About this exercise:
Where the line with "call_ (PatchProjectCondition (om_Name" appears below, start writing out lines exactly, and finish with the line with "Definition report_status (p", which is included; write out nothing else.

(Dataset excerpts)
(* ===== verification/Reports.v ===== *)
(** What the Agent writes of a Project it looks after: the conditions it sets and
    takes back, the container ownership check, proxy routes and spec revisions
    (loop.go, spec_update.go). Failed writes are only logged by the code: their
    answers are dropped here too. *)
From Stdlib Require Import ZArith Lia.
From stdpp Require Import prelude gmap strings.
From S2P Require Import Prelude.
From S2P Require Import Conditions.
From S2P Require Import ProjectTypes.
From S2P Require Import AccessTypes.
From S2P Require Import Failures.
From S2P Require Import Tracker.
From S2P Require Import Actions.
From S2P Require Import Health.
Import GoTime GoInt GoString.
Open Scope nat_scope.

Set Default Proof Using "Type".

Definition projectCondition (p : Project) (condType : ConditionType) : option Condition :=
  condition_of condType (st_Conditions (p_Status p)).

(** The snapshot already carries this report. *)
Definition carries (p : Project) (type : ConditionType) (reason message : string) : bool :=
  match projectCondition p type with
  | Some c => bool_decide (cond_Status c = ConditionTrue) && bool_decide (cond_Reason c = reason) &&
              bool_decide (cond_Message c = message)
  | None => false
  end.

Definition report_condition (type : ConditionType) (p : Project) (reason message : string) : act () :=
  if carries p type reason message then skip
  else
    call_ (PatchProjectCondition (om_Name (p_Meta p)) (fenceForProject p) type ConditionTrue reason message) ≫= λ _,
    skip.
Definition clear_condition (type : ConditionType) (p : Project) : act () :=
  match projectCondition p type with
  | None => skip
  | Some _ =>
      call_ (ClearProjectCondition (om_Name (p_Meta p)) (fenceForProject p) type) ≫= λ _, skip
  end.

Definition reportRecoveryBlocked := report_condition ConditionTypeRecoveryBlocked.
Definition clearRecoveryBlocked := clear_condition ConditionTypeRecoveryBlocked.
Definition reportTeardownBlocked := report_condition ConditionTypeTeardownBlocked.
Definition clearTeardownBlocked := clear_condition ConditionTypeTeardownBlocked.

Definition teardownBlockedNoCleaner : string := "CleanerUnavailable".
Definition teardownBlockedRemoveFailed : string := "RemoveFailed".
Definition teardownBlockedInspectFailed : string := "InspectFailed".
Definition teardownBlockedResourcesRemain : string := "ResourcesRemain".

(** [_ = client.UpdateProjectStatus(ctx, p.Name, fence, phase, reason, message)]. *)
Definition report_status (p : Project) (phase : ProjectPhase) (reason message : string) : act (option failure) :=
  call_ (UpdateProjectStatus (om_Name (p_Meta p)) (fenceForProject p) phase reason message).
Definition report_failed (p : Project) (reason message : string) : act () :=
  report_status p ProjectPhaseFailed reason message ≫= λ _, skip.

Inductive staleCheck := staleNone | staleBlocked | staleUnknown.

Definition checkStaleContainers (p : Project) : act staleCheck :=
  call_ (StaleContainers p) ≫= λ r,
  match (r : reply (list StaleContainer)) with
  | Bad _ => Return staleUnknown
  | Got [] => Return staleNone
  | Got (c :: _) =>
      reportRecoveryBlocked p recoveryBlockedStaleContainer (staleContainerMessage (sc_Reason c)) ≫= λ _,
      Return staleBlocked
  end.

(** [routes] says that this Agent keeps proxy routes. *)
Definition updateProxyRoutes (routes : bool) (p : Project) : act () :=
  if negb routes then skip
  else
    match sp_Ingress (p_Spec p) with
    | [] => call_ (RoutesRemove (om_Name (p_Meta p))) ≫= λ _, skip
    | _ :: _ =>
        call_ (GetContainerIPs p) ≫= λ r,
        match (r : reply (gmap string string)) with
        | Bad _ => skip
        | Got ips => call_ (RoutesUpdate p ips) ≫= λ _, skip
        end
    end.

Definition reportSpecRunning (p : Project) : act () :=
  let revision := om_SpecRevision (p_Meta p) in
  if decide (revision = 0%Z ∨ (revision ≤ st_ObservedSpecRevision (p_Status p))%Z) then skip
  else call_ (ReportSpecApplied (om_Name (p_Meta p)) (fenceForProject p) revision true EmptyString EmptyString)
         ≫= λ _, skip.

(** ** What they request *)

Section only.
Context (P : call → Prop).

Lemma only_skip : only P skip.
Proof. exact I. Qed.

Lemma only_report_condition type p reason message :
  P (PatchProjectCondition (om_Name (p_Meta p)) (fenceForProject p) type ConditionTrue reason message) →
  only P (report_condition type p reason message).
Proof. intros H. unfold report_condition. destruct (carries _ _ _ _); [exact I|]. by split. Qed.

Lemma only_clear_condition type p :
  P (ClearProjectCondition (om_Name (p_Meta p)) (fenceForProject p) type) → only P (clear_condition type p).
Proof. intros H. unfold clear_condition. destruct (projectCondition _ _); [by split|exact I]. Qed.

Lemma only_report_failed p reason message :
  P (UpdateProjectStatus (om_Name (p_Meta p)) (fenceForProject p) ProjectPhaseFailed reason message) →
  only P (report_failed p reason message).
Proof. by split. Qed.

Lemma only_updateProxyRoutes routes p :
  P (RoutesRemove (om_Name (p_Meta p))) → P (GetContainerIPs p) → (∀ ips, P (RoutesUpdate p ips)) →
  only P (updateProxyRoutes routes p).
Proof.
  intros H1 H2 H3. unfold updateProxyRoutes. destruct routes; [|exact I]. destruct (sp_Ingress _); [by split|].
  split; [done|]. intros [ips|e]; [by split|exact I].
Qed.

Lemma only_reportSpecRunning p :
  (∀ r, P (ReportSpecApplied (om_Name (p_Meta p)) (fenceForProject p) r true EmptyString EmptyString)) →
  only P (reportSpecRunning p).
Proof. intros H. unfold reportSpecRunning. cbv zeta. case_decide; [exact I|by split]. Qed.
End only.
#[export] Hint Resolve only_skip only_report_condition only_clear_condition only_report_failed
  only_updateProxyRoutes only_reportSpecRunning : cara.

Completed task:
    call_ (PatchProjectCondition (om_Name (p_Meta p)) (fenceForProject p) type ConditionTrue reason message) ≫= λ _,
    skip.
Definition clear_condition (type : ConditionType) (p : Project) : act () :=
  match projectCondition p type with
  | None => skip
  | Some _ =>
      call_ (ClearProjectCondition (om_Name (p_Meta p)) (fenceForProject p) type) ≫= λ _, skip
  end.

Definition reportRecoveryBlocked := report_condition ConditionTypeRecoveryBlocked.
Definition clearRecoveryBlocked := clear_condition ConditionTypeRecoveryBlocked.
Definition reportTeardownBlocked := report_condition ConditionTypeTeardownBlocked.
Definition clearTeardownBlocked := clear_condition ConditionTypeTeardownBlocked.

Definition teardownBlockedNoCleaner : string := "CleanerUnavailable".
Definition teardownBlockedRemoveFailed : string := "RemoveFailed".
Definition teardownBlockedInspectFailed : string := "InspectFailed".
Definition teardownBlockedResourcesRemain : string := "ResourcesRemain".

(** [_ = client.UpdateProjectStatus(ctx, p.Name, fence, phase, reason, message)]. *)
Definition report_status (p : Project) (phase : ProjectPhase) (reason message : string) : act (option failure) :=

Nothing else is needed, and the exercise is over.